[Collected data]
(** C1. For every dataset and every predicate set, a matcher that has a
    blocker yields its candidate pairs: each pair of ids is emitted with
    the smaller id first, no pair of ids is emitted twice, and each
    unordered pair of ids occurs at most once in the stream, however many
    block keys the two records share. *)
Theorem DedupeMatching_pairs_no_duplicates (self : Matching) (data : Data) :
  truth (blocker self) = true →
  ∃ (out : list RecordPair) self',
    DedupeMatching_pairs data self = (Ok out, self') ∧
    Forall (λ p : RecordPair, p.1.1 < p.2.1) out ∧
    NoDup (pair_ids <$> out) ∧
    ∀ a b, (unordered_count a b (pair_ids <$> out) ≤ 1)%nat.
Proof.
  intros Hb. destruct (DedupeMatching_pairs_run self data Hb)
    as (out & b & b' & Hrun & Hids).
  set (t := blocker_call b data false) in *.
  assert (Forall (λ p : RecordID * RecordID, p.1 < p.2) (dedupe_join t))
    as Hlt.
  { apply Forall_forall. intros [a1 b1] Hin.
    by apply dedupe_join_spec in Hin as [? _]. }
  assert (NoDup (dedupe_join t)) as Hnd by apply NoDup_remove_dups.
  exists out. eexists. split; [exact Hrun |]. split; [|split].
  - rewrite <- Hids in Hlt. by apply Forall_fmap in Hlt.
  - by rewrite Hids.
  - intros a1 b1. rewrite Hids. by apply unordered_count_le_1.
Qed.

(** *** _add_singletons *)

Lemma elem_of_remaining_singletons (k : RecordID) (s : gset RecordID)
    (clusters : list Cluster) :
  k ∈ remaining_singletons s clusters ↔
  k ∈ s ∧ k ∉ concat (fst <$> clusters).
Proof.
  unfold remaining_singletons. revert s.
  induction clusters as [|c clusters IH]; intros s; simpl.
  - rewrite elem_of_nil. tauto.
  - rewrite IH, elem_of_difference, elem_of_list_to_set, elem_of_app. tauto.
Qed.

Lemma cluster_count_app (k : RecordID) (l1 l2 : list Cluster) :
  cluster_count k (l1 ++ l2) = (cluster_count k l1 + cluster_count k l2)%nat.
Proof. unfold cluster_count. by rewrite filter_app, length_app. Qed.

Lemma cluster_count_disjoint (k : RecordID) (clusters : list Cluster) :
  NoDup (concat (fst <$> clusters)) →
  cluster_count k clusters =
    if decide (k ∈ concat (fst <$> clusters)) then 1%nat else 0%nat.
Proof.
  unfold cluster_count.
  induction clusters as [|c clusters IH]; intros Hnd.
  - destruct (decide _) as [Hk|Hk]; [by apply elem_of_nil in Hk | done].
  - rewrite fmap_cons in *. simpl concat in *.
    apply NoDup_app in Hnd as (_ & Hdisj & Hnd). specialize (IH Hnd).
    rewrite filter_cons.
    destruct (decide (k ∈ c.1)) as [Hin|Hnin]; simpl.
    + rewrite IH.
      destruct (decide (k ∈ concat clusters.*1)) as [Hk|Hk];
        [by apply Hdisj in Hk |].
      destruct (decide _) as [?|Hn]; [done | exfalso; apply Hn].
      apply elem_of_app. by left.
    + rewrite IH. destruct (decide (k ∈ concat (fst <$> clusters))) as [Hk|Hk];
        destruct (decide _) as [Hk'|Hk']; try done; exfalso.
      * apply Hk'. apply elem_of_app. by right.
      * apply elem_of_app in Hk'. tauto.
Qed.

Lemma cluster_count_singletons (k : RecordID) (l : list RecordID) :
  NoDup l →
  cluster_count k ((λ singleton, ([singleton], [1%Q])) <$> l) =
    if decide (k ∈ l) then 1%nat else 0%nat.
Proof.
  unfold cluster_count. induction 1 as [|x l Hx Hnd IH].
  - destruct (decide _) as [Hk|Hk]; [by apply elem_of_nil in Hk | done].
  - rewrite fmap_cons, filter_cons. cbn [fst].
    destruct (decide (k ∈ [x])) as [Hin|Hnin]; cbn [length]; rewrite IH.
    + apply list_elem_of_singleton in Hin as ->.
      destruct (decide (x ∈ l)) as [Hk|Hk]; [done |].
      destruct (decide _) as [?|Hn]; [done | exfalso; apply Hn]. by left.
    + rewrite list_elem_of_singleton in Hnin.
      destruct (decide (k ∈ l)) as [Hk|Hk];
        destruct (decide _) as [Hk'|Hk']; try done; exfalso.
      * apply Hk'. by right.
      * apply elem_of_cons in Hk'. tauto.
Qed.

Lemma add_singletons_count (data : Data) (clusters : list Cluster) (k : RecordID) :
  NoDup (concat (fst <$> clusters)) →
  k ∈ keys data →
  cluster_count k (DedupeMatching_add_singletons data clusters) = 1%nat.
Proof.
  intros Hnd Hk. unfold DedupeMatching_add_singletons.
  rewrite cluster_count_app, cluster_count_disjoint by done.
  rewrite cluster_count_singletons by apply NoDup_elements.
  assert (k ∈ elements (remaining_singletons (list_to_set (keys data)) clusters)
          ↔ k ∉ concat (fst <$> clusters)) as Hiff.
  { rewrite elem_of_elements, elem_of_remaining_singletons,
      elem_of_list_to_set. tauto. }
  repeat case_decide; try done; tauto.
Qed.

Lemma add_singletons_singleton (data : Data) (clusters : list Cluster)
    (k : RecordID) :
  k ∈ keys data →
  k ∉ concat (fst <$> clusters) →
  ([k], [1%Q]) ∈ DedupeMatching_add_singletons data clusters.
Proof.
  intros Hk Hnot. unfold DedupeMatching_add_singletons.
  apply elem_of_app. right. apply list_elem_of_fmap. exists k.
  split; [done |].
  rewrite elem_of_elements, elem_of_remaining_singletons, elem_of_list_to_set.
  done.
Qed.

(** C2. On a matcher that can block and score, whenever the clustering
    step returns groups of at least two ids in which no id occurs twice,
    [partition] returns clusters in which every record id of the input
    occurs in exactly one cluster, and every id that is in no cluster of
    two or more records is there as the singleton [((id,), (1.0,))]. *)
Theorem DedupeMatching_partition_complete (self : Matching) (data : Data)
    (threshold : Q) :
  truth (blocker self) = true →
  is_Some (data_model self) →
  is_Some (classifier self) →
  (∀ matches, clusters_wf (clustering_cluster matches threshold)) →
  ∃ (out : list Cluster) self',
    DedupeMatching_partition data threshold self = (Ok out, self') ∧
    (∀ k, k ∈ keys data → cluster_count k out = 1%nat) ∧
    (∀ k, k ∈ keys data →
          (∀ c : Cluster, c ∈ out → k ∈ c.1 → (length c.1 < 2)%nat) →
          ([k], [1%Q]) ∈ out).
Proof.
  intros Hb [dm Hdm] [cl Hcl] Hwf.
  destruct (DedupeMatching_pairs_run self data Hb) as (ps & _ & b & Hrun & _).
  set (scores := scoreDuplicates ps dm cl (num_cores self) 0%Q).
  set (clusters := clustering_cluster scores threshold).
  destruct (Hwf scores) as [Hmulti Hnd]. fold clusters in Hmulti, Hnd.
  exists (DedupeMatching_add_singletons data clusters).
  exists (set_blocker (Some b) self).
  split; [|split].
  - unfold DedupeMatching_partition, IntegralMatching_score.
    unfold mbind at 1. unfold method_bind at 1. rewrite Hrun.
    unfold mbind, method_bind, get, lift, mret, method_ret. simpl.
    rewrite Hdm, Hcl. reflexivity.
  - intros k Hk. by apply add_singletons_count.
  - intros k Hk Hsmall. apply add_singletons_singleton; [done |].
    intros Hin. apply elem_of_concat in Hin as (ids & Hids & Hkin).
    apply list_elem_of_fmap in Hids as (c & -> & Hc).
    assert (length c.1 < 2)%nat.
    { apply Hsmall; [|done]. unfold DedupeMatching_add_singletons.
      apply elem_of_app. by left. }
    apply (proj1 (Forall_forall _ _) Hmulti) in Hc. simpl in Hc. lia.
Qed.

End DedupeProofs.

(** ** GazetteerMatching *)

Lemma elem_of_replace_into (t : Sql.Table) (row p : Sql.Posting) :
  p ∈ Sql.replace_into t row ↔ p ∈ t ∨ p = row.
Proof.
  unfold Sql.replace_into.
  rewrite elem_of_app, list_elem_of_filter, list_elem_of_singleton.
  destruct (decide (p = row)); tauto.
Qed.

Lemma elem_of_foldl_replace_into (rows : list Sql.Posting) (t : Sql.Table)
    (p : Sql.Posting) :
  p ∈ foldl Sql.replace_into t rows ↔ p ∈ t ∨ p ∈ rows.
Proof.
  revert t. induction rows as [|row rows IH]; intros t; simpl.
  - rewrite elem_of_nil. tauto.
  - rewrite IH, elem_of_replace_into, elem_of_cons. tauto.
Qed.
(** * Download manager: worker pool, queue manager and destination naming

    A shallow embedding of [download_manager/downloader.py],
    [download_manager/queue_manager.py], the filename part of
    [download_manager/storage_optimizer.py] and the size computation of
    [download_manager/progress_tracker.py], followed by
    the properties of the scheduling core that hold (or fail) on that
    code.

    Layout: the embedding first (Python runtime pieces, storage naming,
    downloader, queue manager, the combined system, the progress
    tracker), then the lemmas and the theorems. *)

From Stdlib Require Import PrimFloat.
From Stdlib Require Import ZArith QArith Bool List Ascii String Lia Sorted.
From stdpp Require Import base option list gmap strings pretty.

Local Open Scope Z_scope.

(* ===================================================================== *)
(** * Python runtime pieces *)
(* ===================================================================== *)

Module Py.

(** A Python [str] as the list of its characters. *)
Definition str := list ascii.

(** The classes the [except] clauses of the program tell apart.
    [IOError] is another name of [OSError], and
    [requests.exceptions.RequestException] is a subclass of it: an
    instance of the second is an instance of the first. *)
Inductive exn_class : Type :=
| an_OSError            (* [OSError], outside [requests] *)
| a_RequestException    (* [requests.exceptions.RequestException] *)
| another_Exception.    (* any other [Exception] *)

(** An exception object (an instance of [Exception]), reduced to what the
    [except] clauses look at: its class and its [str(e)]. *)
Record exn := Exn {
  class_of : exn_class;
  exn_str : string
}.

(** [isinstance(e, IOError)] *)
Definition is_IOError (e : exn) : bool :=
  match class_of e with
  | an_OSError | a_RequestException => true
  | another_Exception => false
  end.

(** [isinstance(e, requests.exceptions.RequestException)] *)
Definition is_RequestException (e : exn) : bool :=
  match class_of e with
  | a_RequestException => true
  | _ => false
  end.

(** Outcome of running a piece of code on a state [S]: it returns a value
    or raises; in both cases the writes made so far stay. *)
Inductive outcome (S A : Type) : Type :=
| Return (a : A) (s : S)
| Raise (e : exn) (s : S).
Arguments Return {S A} a s.
Arguments Raise {S A} e s.

Definition M (S A : Type) : Type := S -> outcome S A.

Definition ret {S A} (a : A) : M S A := fun s => Return a s.
Definition raise {S A} (e : exn) : M S A := fun s => Raise e s.
Definition bind {S A B} (m : M S A) (k : A -> M S B) : M S B :=
  fun s => match m s with
           | Return a s' => k a s'
           | Raise e s' => Raise e s'
           end.
Declare Scope py_scope.
Notation "x <~ m ; k" := (bind m (fun x => k))
  (at level 20, m at level 100, k at level 200, only parsing) : py_scope.
Notation "m ;;; k" := (bind m (fun _ => k))
  (at level 100, k at level 200, only parsing, right associativity)
  : py_scope.

Definition get {S} : M S S := fun s => Return s s.
Definition put {S} (s : S) : M S unit := fun _ => Return tt s.
Definition modify {S} (f : S -> S) : M S unit := fun s => Return tt (f s).

(** [try: body except C1: h1 except C2: h2 ...]: the first clause whose
    class test accepts the exception runs; with none, the exception
    goes on to the caller. *)
Fixpoint dispatch {S A} (clauses : list ((exn -> bool) * (exn -> M S A)))
         (e : exn) : M S A :=
  match clauses with
  | [] => raise e
  | (accepts, handler) :: rest =>
      if accepts e then handler e else dispatch rest e
  end.

Definition try_except {S A} (body : M S A)
           (clauses : list ((exn -> bool) * (exn -> M S A))) : M S A :=
  fun s => match body s with
           | Return a s' => Return a s'
           | Raise e s' => dispatch clauses e s'
           end.
(* ===== verification/Types.v ===== *)
(** * Data

    The custom resources of the operator (src/api/v1) with their fields in
    source order, and the parts of the Kubernetes, Cluster API, Velero, Argo CD
    and Gitea objects that the program reads or writes. *)
From S2P Require Import Prelude.

(** ** Kubernetes objects, restricted to the fields the program uses *)

Record NamespacedName := NN { nn_Namespace : string; nn_Name : string }.

Record OwnerReference := MkOwnerReference {
  or_Kind : string; or_Name : string; or_Controller : option bool }.

Record ObjectMeta := MkObjectMeta {
  om_Name : string;
  om_Namespace : string;
  om_Labels : gmap string string;
  om_Annotations : gmap string string;
  om_OwnerReferences : list OwnerReference;
  om_Finalizers : list string;
  om_CreationTimestamp : Time;
  om_DeletionTimestamp : option Time }.

Definition named (ns name : string) : ObjectMeta :=
  MkObjectMeta name ns ∅ ∅ [] [] ZeroTime None.

(** [metav1.PartialObjectMetadata]: a type and an object header. *)
Record PartialObjectMetadata := MkPartial {
  pom_APIVersion : string; pom_Kind : string; pom_Meta : ObjectMeta }.

Record ContainerPort := MkPort { port_ContainerPort : Z; port_Protocol : string }.

Record CoreContainer := MkContainer {
  c_Name : string;
  c_Image : string;
  c_Command : list string;
  c_Args : list string;
  c_Ports : list ContainerPort;
  c_ImagePullPolicy : string }.

Record Toleration := MkToleration {
  tol_Key : string; tol_Effect : string; tol_Operator : string }.

(** A pod or node condition: [corev1.PodCondition], [corev1.NodeCondition]. *)
Record Condition := MkCondition {
  cond_Type : string;
  cond_Status : string;
  cond_Reason : string;
  cond_Message : string;
  cond_LastTransitionTime : Time }.

Record Pod := MkPod {
  pod_Meta : ObjectMeta;
  pod_NodeName : string;
  pod_Containers : list CoreContainer;
  pod_Tolerations : list Toleration;
  pod_RestartPolicy : string;
  pod_HostNetwork : bool;
  pod_Phase : string;
  pod_PodIP : string;
  pod_Conditions : list Condition }.

Definition pod_Name (p : Pod) : string := om_Name (pod_Meta p).
Definition pod_Namespace (p : Pod) : string := om_Namespace (pod_Meta p).

Record NodeAddress := MkAddress { addr_Type : string; addr_Address : string }.

Record Node := MkNode {
  node_Meta : ObjectMeta;
  node_Addresses : list NodeAddress;
  node_Conditions : list Condition }.

Definition node_Name (n : Node) : string := om_Name (node_Meta n).

Record Secret := MkSecret {
  sec_Meta : ObjectMeta; sec_Type : string; sec_Data : gmap string string }.

Definition ConditionTrue : string := "True".
Definition ConditionFalse : string := "False".
Definition ConditionUnknown : string := "Unknown".
Definition NodeReady : string := "Ready".
Definition NodeMemoryPressure : string := "MemoryPressure".
Definition NodeDiskPressure : string := "DiskPressure".
Definition NodePIDPressure : string := "PIDPressure".
Definition NodeNetworkUnavailable : string := "NetworkUnavailable".
Definition PodReady : string := "Ready".
Definition PodRunning : string := "Running".
Definition PodSucceeded : string := "Succeeded".
Definition PodFailed : string := "Failed".
Definition NodeInternalIP : string := "InternalIP".
Definition ReadyCondition : string := "Ready".

(** ** Cluster API objects *)

Record Cluster := MkCluster {
  cl_Name : string;
  cl_Namespace : string;
  cl_Phase : string;
  cl_Conditions : list Condition }.

Record Machine := MkMachine {
  m_Name : string;
  m_Labels : gmap string string;
  m_ClusterName : string;
  m_Phase : string;
  m_NodeRef : option string;
  m_Addresses : list string }.

(** The zero [capiv1beta1.Machine]. *)
Definition zero_Machine : Machine := MkMachine "" ∅ "" "" None [].

(** ** Velero, Argo CD and Gitea objects *)

Record VeleroBackup := MkVeleroBackup {
  vb_Name : string;
  vb_Labels : gmap string string;
  vb_Phase : string;
  vb_CreationTimestamp : Time }.

(** The sync request of an Argo CD [Application]: revision, whether the apply
    strategy forces, and the initiating user. *)
Record SyncOperation := MkSync {
  sync_Revision : string; sync_ApplyForce : bool; sync_Username : string }.

Record Application := MkApplication {
  app_Name : string; app_Namespace : string; app_Operation : option SyncOperation }.

Record Repository := MkRepository { repo_Name : string; repo_FullName : string }.

Record CreateFileOptions := MkCreateFileOptions {
  cfo_Content : string; cfo_Message : string; cfo_BranchName : string }.

(** ** api/v1/clusterpolicy_types.go *)

Definition PackageTypeStateless : string := "Stateless".
Definition PackageTypeStateful : string := "Stateful".
Definition PackageTransitionConditionInProgress : string := "InProgress".
Definition PackageTransitionConditionCompleted : string := "Completed".
Definition PackageTransitionConditionFailed : string := "Failed".
Definition BackupTypeSchedule : string := "Schedule".
Definition BackupTypeManual : string := "Manual".

Record ClusterSelector := MkClusterSelector {
  cs_Name : string; cs_Repo : string; cs_RepoType : string; cs_Provider : string }.

Record BackupInformation := MkBackupInformation {
  bi_Name : string; bi_BackupType : string; bi_SchedulePeriod : string }.

Definition zero_BackupInformation : BackupInformation := MkBackupInformation "" "" "".

Record PackageSelector := MkPackageSelector {
  ps_Name : string;
  ps_PackagePath : string;
  ps_PackageType : string;
  ps_LiveStatePackage : bool;
  ps_BackupInformation : list BackupInformation }.

Record PreferredCluster := MkPreferredCluster {
  pc_Name : string; pc_RepoType : string; pc_Weight : Z }.

Record TargetClusterPolicy := MkTargetClusterPolicy {
  tcp_PreferClusters : list PreferredCluster;
  tcp_AvoidClusters : list PreferredCluster }.

Record ClusterPolicySpec := MkClusterPolicySpec {
  cps_ClusterSelector : ClusterSelector;
  cps_PackageSelectors : list PackageSelector;
  cps_TargetClusterPolicy : TargetClusterPolicy }.

Record TransitionedPackages := MkTransitionedPackages {
  tp_PackageSelectors : list PackageSelector;
  tp_LastTransitionTime : Time;
  tp_PackageTransitionCondition : string;
  tp_PackageTransitionMessage : string }.

Record ClusterPolicyStatus := MkClusterPolicyStatus {
  cpst_TransitionedPackages : list TransitionedPackages }.

Record ClusterPolicy := MkClusterPolicy {
  cp_Meta : ObjectMeta;
  cp_Spec : ClusterPolicySpec;
  cp_Status : ClusterPolicyStatus }.

Definition cp_Name (p : ClusterPolicy) : string := om_Name (cp_Meta p).

(** The zero [ClusterPolicy], which [&ClusterPolicy{}] points to. *)
Definition zero_ClusterPolicy : ClusterPolicy :=
  MkClusterPolicy (named "" "")
    (MkClusterPolicySpec (MkClusterSelector "" "" "" "") [] (MkTargetClusterPolicy [] []))
    (MkClusterPolicyStatus []).

(** ** api/v1/checkpoint_types.go *)

Record ResourceRef := MkResourceRef {
  rr_APIVersion : string;
  rr_Kind : string;
  rr_Namespace : string;
  rr_Name : string;
  rr_Annotations : gmap string string }.

Record ContainerRef := MkContainerRef { cr_Containers : list CoreContainer }.

Record PodRef := MkPodRef {
  pr_Namespace : string; pr_Name : string; pr_ContainerRef : ContainerRef }.

Record SecretRef := MkSecretRef { sr_Name : string; sr_Namespace : string }.

Record Registry := MkRegistry {
  reg_URL : string; reg_Repository : string; reg_SecretRef : option SecretRef }.

Record Container := MkCkptContainer { cc_Name : string; cc_Image : string }.

Record ClusterRef := MkClusterRef {
  clr_Name : string; clr_Repository : string; clr_PackageName : string }.

Record CheckpointSpec := MkCheckpointSpec {
  cks_Schedule : string;
  cks_ClusterRef : option ClusterRef;
  cks_TargetClusterRef : option ClusterRef;
  cks_PodRef : PodRef;
  cks_ResourceRef : ResourceRef;
  cks_Registry : Registry;
  cks_Containers : list Container }.

Definition CheckpointPhasePending : string := "Pending".
Definition CheckpointPhaseRunning : string := "Running".
Definition CheckpointPhaseCompleted : string := "Completed".
Definition CheckpointPhaseFailed : string := "Failed".

Record CheckpointStatus := MkCheckpointStatus {
  ckst_Phase : string;
  ckst_LastCheckpointTime : option Time;
  ckst_Message : string;
  ckst_ObservedGeneration : Z;
  ckst_LastCheckpointImage : string;
  ckst_OriginalImage : string;
  ckst_Conditions : list Condition }.

Record Checkpoint := MkCheckpoint {
  ck_Meta : ObjectMeta;
  ck_Spec : CheckpointSpec;
  ck_Status : CheckpointStatus }.

Definition ck_Name (c : Checkpoint) : string := om_Name (ck_Meta c).
Definition ck_Namespace (c : Checkpoint) : string := om_Namespace (ck_Meta c).

Definition zero_CheckpointStatus : CheckpointStatus :=
  MkCheckpointStatus "" None "" 0 "" "" [].
Definition zero_ResourceRef : ResourceRef := MkResourceRef "" "" "" "" ∅.

(** The zero [Checkpoint] of a [var c Checkpoint] declaration. *)
Definition zero_Checkpoint : Checkpoint :=
  MkCheckpoint (named "" "")
    (MkCheckpointSpec "" None None (MkPodRef "" "" (MkContainerRef [])) zero_ResourceRef
       (MkRegistry "" "" None) [])
    zero_CheckpointStatus.

(** ** api/v1/nodehealth_types.go *)

Record NodeHealthSpec := MkNodeHealthSpec { nhs_NodeName : string }.

Record NodeHealthStatus := MkNodeHealthStatus {
  nhst_Conditions : list Condition;
  nhst_IP : string;
  nhst_OS : string;
  nhst_Arch : string;
  nhst_CPUs : Z;
  nhst_CPUUsage : string;
  nhst_MemTotal : Z;
  nhst_MemUsed : Z;
  nhst_LastSeen : Time;
  nhst_Condition : string;
  nhst_ClusterName : string;
  nhst_ClusterNS : string;
  nhst_Machine : string;
  nhst_OwnerKind : string;
  nhst_OwnerName : string;
  nhst_ProvidedIP : string;
  nhst_CRISocket : string }.

Record NodeHealth := MkNodeHealth {
  nh_APIVersion : string;
  nh_Kind : string;
  nh_Meta : ObjectMeta;
  nh_Spec : NodeHealthSpec;
  nh_Status : NodeHealthStatus }.

(** ** reconcilers/helpers/argoapp_types.go and velero_restore_types.go *)

Record IgnoreDifference := MkIgnoreDifference {
  id_Group : string;
  id_Kind : string;
  id_Name : string;
  id_Namespace : string;
  id_JSONPointers : list string }.

(** [ArgoAppSpec], its nested anonymous structs flattened in source order. *)
Record ArgoAppSpec := MkArgoAppSpec {
  aa_APIVersion : string;
  aa_Kind : string;
  aa_Metadata_Name : string;
  aa_Metadata_Namespace : string;
  aa_Metadata_Finalizers : list string;
  aa_Project : string;
  aa_Source_RepoURL : string;
  aa_Source_TargetRevision : string;
  aa_Source_Path : string;
  aa_Source_Directory_Recurse : bool;
  aa_Destination_Server : string;
  aa_Destination_Namespace : string;
  aa_Automated_Prune : bool;
  aa_Automated_SelfHeal : bool;
  aa_Automated_AllowEmpty : bool;
  aa_SyncOptions : list string;
  aa_IgnoreDifferences : list IgnoreDifference }.

Record VeleroRestore := MkVeleroRestore {
  vr_APIVersion : string;
  vr_Kind : string;
  vr_Metadata_Name : string;
  vr_Metadata_Namespace : string;
  vr_BackupName : string;
  vr_ExcludedResources : list string;
  vr_IncludedResources : list string;
  vr_RestorePVs : bool;
  vr_PreserveNodePorts : bool;
  vr_Hooks : gmap string string;
  vr_IncludedNamespaces : list string;
  vr_ItemOperationTimeout : string }.
(* ===== verification/Common.v ===== *)
(** * reconcilers/helpers/common.go

    Owner references, environment defaults, and the lookup of the workload whose
    annotations select a pod for transition. *)
From S2P Require Import Prelude Types Runtime.

(** ** Owner references *)

Definition isController (ref : OwnerReference) : bool :=
  match or_Controller ref with Some b => b | None => false end.

(** The loop over [pod.OwnerReferences]; [None] is [("", "", false)]. *)
Fixpoint findController (refs : list OwnerReference) : option (string * string) :=
  match refs with
  | [] => None
  | ref :: refs' =>
      if isController ref then Some (or_Kind ref, or_Name ref) else findController refs'
  end.

Definition GetWorkloadOwnerControllerInfo (pod : Pod) : option (string * string) :=
  findController (om_OwnerReferences (pod_Meta pod)).

Fixpoint GetWorkloadControllerOwnerName (refs : list OwnerReference) (kind : string)
    : option string :=
  match refs with
  | [] => None
  | ref :: refs' =>
      if (or_Kind ref =? kind)%string && isController ref then Some (or_Name ref)
      else GetWorkloadControllerOwnerName refs' kind
  end.

(** Kinds compare without case, and a nil [Controller] counts as true. *)
Fixpoint GetOwnerName (refs : list OwnerReference) (kind : string) : option (string * string) :=
  match refs with
  | [] => None
  | ref :: refs' =>
      if EqualFold (or_Kind ref) kind &&
         match or_Controller ref with Some b => b | None => true end
      then Some (or_Name ref, or_Kind ref)
      else GetOwnerName refs' kind
  end.

Section Common.
Context {X : Externals}.

Definition GetEnv (key defaultVal : string) : M string :=
  v <- do (Getenv key) ;;
  ret (if (v =? "")%string then defaultVal else v).

(** [(nil, "", nil)] for an unsupported kind is [Ok (None, "")]. *)
Definition GetParentAnnotations (c : Client) (kind name namespace : string)
    : M (result (option ObjectMeta * string)) :=
  if (kind =? "ReplicaSet")%string then
    rs <- do (KGetWorkload c "ReplicaSet" (NN namespace name)) ;;
    match rs with
    | Err e => ret (Err e)
    | Ok rs =>
        match GetOwnerName (om_OwnerReferences rs) "Deployment" with
        | None => ret (Ok (Some rs, "ReplicaSet"))
        | Some (deployName, _) =>
            deploy <- do (KGetWorkload c "Deployment" (NN (om_Namespace rs) deployName)) ;;
            match deploy with
            | Err _ => ret (Ok (Some rs, "ReplicaSet"))
            | Ok deploy => ret (Ok (Some deploy, "Deployment"))
            end
        end
    end
  else if (kind =? "Deployment")%string then
    deploy <- do (KGetWorkload c "Deployment" (NN namespace name)) ;;
    match deploy with
    | Err e => ret (Err e)
    | Ok deploy => ret (Ok (Some deploy, "Deployment"))
    end
  else if (kind =? "DaemonSet")%string then
    ds <- do (KGetWorkload c "DaemonSet" (NN namespace name)) ;;
    match ds with
    | Err e => ret (Err e)
    | Ok ds => ret (Ok (Some ds, "DaemonSet"))
    end
  else if (kind =? "StatefulSet")%string then
    ss <- do (KGetWorkload c "StatefulSet" (NN namespace name)) ;;
    match ss with
    | Err e => ret (Err e)
    | Ok ss => ret (Ok (Some ss, "StatefulSet"))
    end
  else ret (Ok (None, "")).

(** ** Events of these operations *)

Definition is_getenv (e : event) : Prop :=
  match e with Ev (Getenv _) _ => True | _ => False end.
Definition is_get_workload (e : event) : Prop :=
  match e with Ev (KGetWorkload _ _ _) _ => True | _ => False end.

Lemma emits_GetEnv key d : emits is_getenv (GetEnv key d).
Proof. unfold GetEnv. emits_auto. Qed.

Lemma emits_GetParentAnnotations c kind name ns :
  emits is_get_workload (GetParentAnnotations c kind name ns).
Proof. unfold GetParentAnnotations. emits_auto. Qed.

End Common.

#[export] Hint Resolve emits_GetEnv emits_GetParentAnnotations : go.

(** ** Properties of the owner lookups *)

Lemma findController_some refs kind name :
  findController refs = Some (kind, name) <->
  exists l1 ref l2, refs = l1 ++ ref :: l2 /\ isController ref = true /\
    or_Kind ref = kind /\ or_Name ref = name /\ Forall (fun r => isController r = false) l1.
Proof.
  split.
  - induction refs as [|ref refs IH]; simpl; [done|].
    destruct (isController ref) eqn:E.
    + intros [= <- <-]. by exists [], ref, refs.
    + intros H. destruct (IH H) as (l1 & r & l2 & -> & ? & ? & ? & ?).
      exists (ref :: l1), r, l2. repeat split; try done. by constructor.
  - intros (l1 & ref & l2 & -> & Hc & <- & <- & Hl). induction l1 as [|r l1 IH]; simpl.
    + by rewrite Hc.
    + apply Forall_cons in Hl as [-> Hl]. by apply IH.
Qed.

■ **TASK DETAILS**
What lines hold the string "keys"? Pick them out of the data.

■ **EXERCISE ANSWER**
    block keys the two records share. *)
  k ∈ keys data →
  assert (k ∈ elements (remaining_singletons (list_to_set (keys data)) clusters)
  k ∈ keys data →
    (∀ k, k ∈ keys data → cluster_count k out = 1%nat) ∧
    (∀ k, k ∈ keys data →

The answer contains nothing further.